Marchés publics de la 3e ligne de métro, mode d’emploi
À quelques semaines du lancement des premiers appels d’offres relatifs à la réalisation de la future troisième ligne du métro toulousain, Tisséo Ingénierie, maître d’ouvrage de l’opération, accueillait – le 6 juillet dernier - près de 200 représentants de grands groupes français et d’entreprises étrangères spécialisés dans le génie civil et les travaux publics. Objectifs de cette réunion, leur présenter cette future infrastructure ainsi que l’allotissement retenu pour le volet génie civil de l’opération.
« Cette présentation doit leur permettre de se préparer aux consultations et de mettre en exergue leur savoir-faire » résume Jean-Michel Lattes, président de Tisséo Ingénierie en charge des études et des travaux relatifs aux projets d’infrastructures de transport de la métropole toulousaine. Les achats de travaux liés à cette opération, qui comprend également la réalisation de la connexion à la ligne B du métro, représentent un peu plus de 2 Md€, dont environ 1 Md€ pour le volet génie civil. « De fait, ces marchés sont les plus importants jamais lancés par Tisséo », poursuit le représentant de l’opérateur en évoquant la création de 23 500 emplois directs. Originalité de cette opération dont les travaux doivent débuter fin 2022, l’allotissement. Pour la partie souterraine, le chantier sera ainsi découpé en seulement quatre lots principaux comprenant la réalisation de tunnels, le génie civil des 17 stations souterraines et des ouvrages annexes. Concernant la partie aérienne, les travaux seront regroupés en un seul lot incluant la réalisation d'un viaduc et d’ouvrages d’art, et en deux ou trois lots pour la construction des quatre stations aériennes.

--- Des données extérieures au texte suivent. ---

(** ** DeleteTopicRequest *)

Definition DeleteTopicRequest_fields (r : DeleteTopicRequest) : list (bytes * json) :=
  put "name" (jstr (dt_Name r)) ++ [].

Definition DeleteTopicRequest_of (l : list (bytes * json)) : option DeleteTopicRequest :=
  match get_str "name" l with
  | Some x0 => Some (mkDeleteTopicRequest x0)
  | _ => None
  end.

Definition DeleteTopicRequest_wf (r : DeleteTopicRequest) : Prop :=
  str_valid (dt_Name r) = true.

Lemma DeleteTopicRequest_of_fields r : DeleteTopicRequest_wf r → DeleteTopicRequest_of (DeleteTopicRequest_fields r) = Some r.
Proof.
  intros H0. unfold DeleteTopicRequest_wf in H0. unfold DeleteTopicRequest_of, DeleteTopicRequest_fields. wire_bounds.
  rewrite (get_str_eq "name" _ (dt_Name r) false) by wire_solve.
  by destruct r.
Qed.

Lemma DeleteTopicRequest_valid r : DeleteTopicRequest_wf r → json_valid (JObj (DeleteTopicRequest_fields r)) = true.
Proof. intros H0. unfold DeleteTopicRequest_wf in H0. unfold DeleteTopicRequest_fields. wire_valid. Qed.

Lemma DeleteTopicRequest_json_roundtrip r :
  DeleteTopicRequest_wf r → ∃ b, Some (print (JObj (DeleteTopicRequest_fields r))) = Some b ∧ unmarshal_with DeleteTopicRequest_of b = Some r.
Proof. intros Hr. by apply struct_roundtrip; [apply DeleteTopicRequest_valid|apply DeleteTopicRequest_of_fields]. Qed.

#[global] Instance DeleteTopicRequestJson : JsonCodec DeleteTopicRequest := {|
  json_Marshal := λ r, Some (print (JObj (DeleteTopicRequest_fields r)));
  json_Unmarshal := unmarshal_with DeleteTopicRequest_of;
  json_wf := DeleteTopicRequest_wf;
  json_roundtrip := DeleteTopicRequest_json_roundtrip;
|}.

(** ** SeekRequest *)

Definition SeekRequest_fields (r : SeekRequest) : list (bytes * json) :=
  put "topic" (jstr (sk_Topic r)) ++
  put "group" (jstr (sk_Group r)) ++
  put "timestamp_ns" (JNum (sk_TimestampNs r)) ++
  put "to_end" (JBool (sk_ToEnd r)) ++
  put_opt "offset" (sk_Offset r) ++ [].

Definition SeekRequest_of (l : list (bytes * json)) : option SeekRequest :=
  match get_str "topic" l, get_str "group" l, get_int i64_min i64_max "timestamp_ns" l with
  | Some x0, Some x1, Some x2 =>
        match get_bool "to_end" l, get_opt_int i64_min i64_max "offset" l with
        | Some x3, Some x4 => Some (mkSeekRequest x0 x1 x2 x3 x4)
        | _, _ => None
        end
  | _, _, _ => None
  end.

Definition SeekRequest_wf (r : SeekRequest) : Prop :=
  str_valid (sk_Topic r) = true ∧
  str_valid (sk_Group r) = true ∧
  is_i64 (sk_TimestampNs r) ∧
  (∀ z, sk_Offset r = Some z → i64_min <= z <= i64_max).

Lemma SeekRequest_of_fields r : SeekRequest_wf r → SeekRequest_of (SeekRequest_fields r) = Some r.
Proof.
  intros (H0 & H1 & H2 & H3). unfold SeekRequest_of, SeekRequest_fields. wire_bounds.
  rewrite (get_str_eq "topic" _ (sk_Topic r) false) by wire_solve.
  rewrite (get_str_eq "group" _ (sk_Group r) false) by wire_solve.
  rewrite (get_int_eq _ _ "timestamp_ns" _ (sk_TimestampNs r) false) by wire_solve.
  rewrite (get_bool_eq "to_end" _ (sk_ToEnd r) false) by wire_solve.
  rewrite (get_opt_int_eq _ _ "offset" _ (sk_Offset r)) by wire_solve.
  by destruct r.
Qed.

Lemma SeekRequest_valid r : SeekRequest_wf r → json_valid (JObj (SeekRequest_fields r)) = true.
Proof. intros (H0 & H1 & H2 & H3). unfold SeekRequest_fields. wire_valid. Qed.

Lemma SeekRequest_json_roundtrip r :
  SeekRequest_wf r → ∃ b, Some (print (JObj (SeekRequest_fields r))) = Some b ∧ unmarshal_with SeekRequest_of b = Some r.
Proof. intros Hr. by apply struct_roundtrip; [apply SeekRequest_valid|apply SeekRequest_of_fields]. Qed.

#[global] Instance SeekRequestJson : JsonCodec SeekRequest := {|
  json_Marshal := λ r, Some (print (JObj (SeekRequest_fields r)));
  json_Unmarshal := unmarshal_with SeekRequest_of;
  json_wf := SeekRequest_wf;
  json_roundtrip := SeekRequest_json_roundtrip;
|}.

(** ** ResetGroupRequest *)

Definition ResetGroupRequest_fields (r : ResetGroupRequest) : list (bytes * json) :=
  put "group" (jstr (rg_Group r)) ++
  put "topic" (jstr (rg_Topic r)) ++ [].

Definition ResetGroupRequest_of (l : list (bytes * json)) : option ResetGroupRequest :=
  match get_str "group" l, get_str "topic" l with
  | Some x0, Some x1 => Some (mkResetGroupRequest x0 x1)
  | _, _ => None
  end.

Definition ResetGroupRequest_wf (r : ResetGroupRequest) : Prop :=
  str_valid (rg_Group r) = true ∧
  str_valid (rg_Topic r) = true.

Lemma ResetGroupRequest_of_fields r : ResetGroupRequest_wf r → ResetGroupRequest_of (ResetGroupRequest_fields r) = Some r.
Proof.
  intros (H0 & H1). unfold ResetGroupRequest_of, ResetGroupRequest_fields. wire_bounds.
  rewrite (get_str_eq "group" _ (rg_Group r) false) by wire_solve.
  rewrite (get_str_eq "topic" _ (rg_Topic r) false) by wire_solve.
  by destruct r.
Qed.

Lemma ResetGroupRequest_valid r : ResetGroupRequest_wf r → json_valid (JObj (ResetGroupRequest_fields r)) = true.
Proof. intros (H0 & H1). unfold ResetGroupRequest_fields. wire_valid. Qed.

Lemma ResetGroupRequest_json_roundtrip r :
  ResetGroupRequest_wf r → ∃ b, Some (print (JObj (ResetGroupRequest_fields r))) = Some b ∧ unmarshal_with ResetGroupRequest_of b = Some r.
Proof. intros Hr. by apply struct_roundtrip; [apply ResetGroupRequest_valid|apply ResetGroupRequest_of_fields]. Qed.

#[global] Instance ResetGroupRequestJson : JsonCodec ResetGroupRequest := {|
  json_Marshal := λ r, Some (print (JObj (ResetGroupRequest_fields r)));
  json_Unmarshal := unmarshal_with ResetGroupRequest_of;
  json_wf := ResetGroupRequest_wf;
  json_roundtrip := ResetGroupRequest_json_roundtrip;
|}.

(** ** BatchPublishRequest *)

Definition BatchPublishRequest_fields (r : BatchPublishRequest) : list (bytes * json) :=
  put "messages" (jobjs PublishRequest_fields (bp_Messages r)) ++ [].

Definition BatchPublishRequest_of (l : list (bytes * json)) : option BatchPublishRequest :=
  mkBatchPublishRequest <$> get_objs PublishRequest_of "messages" l.

Definition BatchPublishRequest_wf (r : BatchPublishRequest) : Prop :=
  Forall PublishRequest_wf (bp_Messages r).

Lemma BatchPublishRequest_json_roundtrip r :
  BatchPublishRequest_wf r →
  ∃ b, Some (print (JObj (BatchPublishRequest_fields r))) = Some b ∧
       unmarshal_with BatchPublishRequest_of b = Some r.
Proof.
  intros Hr. apply struct_roundtrip.
  - unfold BatchPublishRequest_fields. rewrite members_valid_put.
    rewrite jobjs_valid; [done|]. eapply Forall_impl; [exact Hr|]. apply PublishRequest_valid.
  - unfold BatchPublishRequest_of, BatchPublishRequest_fields.
    rewrite (get_objs_eq PublishRequest_of PublishRequest_fields "messages" _ (bp_Messages r)).
    + by destruct r.
    + by wire_eval.
    + eapply Forall_impl; [exact Hr|]. apply PublishRequest_of_fields.
Qed.

#[global] Instance BatchPublishRequestJson : JsonCodec BatchPublishRequest := {|
  json_Marshal := λ r, Some (print (JObj (BatchPublishRequest_fields r)));
  json_Unmarshal := unmarshal_with BatchPublishRequest_of;
  json_wf := BatchPublishRequest_wf;
  json_roundtrip := BatchPublishRequest_json_roundtrip;
|}.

Une consultation « rarissime »
« Il est rarissime de découper une opération sous cette forme (allotissement, NDLR), souligne Jonathan Sutra, secrétaire général de la fédération du bâtiment et des travaux publics de la Haute-Garonne (FBTP 31). Concrètement, cela signifie que le volet génie civil de l’opération sera conduit par un groupement associant plusieurs entreprises de toutes tailles et de toutes origines géographiques. » De quoi offrir de réelles perspectives à des entreprises locales. Illustration avec la société Bessac (350 salariés, dont 90 au siège social de Saint-Jory – 31). Plus habituée aux chantiers à l’international, où elle réalise les deux tiers de ses 90 M€ de chiffre d’affaires, cette filiale du groupe Soletanche Bachy entend bien se positionner sur ce marché d’envergure. « Ce serait une fierté pour nos salariés de travailler sur un chantier d’une telle ampleur, qui plus est dans leur région. Une telle opportunité ne se présente pas tous les jours ! », indique à La Lettre M Bernard Theron, président. Son atout majeur : une double casquette d’industriel – Bessac est le seul fabricant français de tunneliers et de micro-tunneliers - et d’entreprise de travaux publics (qui réalise des ouvrages souterrains). « Nous n’avons pas la prétention de pouvoir fournir les six tunneliers dont a besoin Tisséo (cinq pour la 3e ligne et un de diamètre moindre pour la Connexion Ligne B, NDLR), ajoute-t-il. Mais nous espérons pouvoir intervenir, comme nous l’avions fait il y a plus de vingt ans, lors de la construction du métro toulousain. » Tisséo Ingénierie prévoit d'organiser une nouvelle rencontre avec les professionnels en septembre prochain. Après le volet génie civil de l'opération, le maître d'ouvrage présentera les futures consultations relatives au gros œuvre et au second œuvre.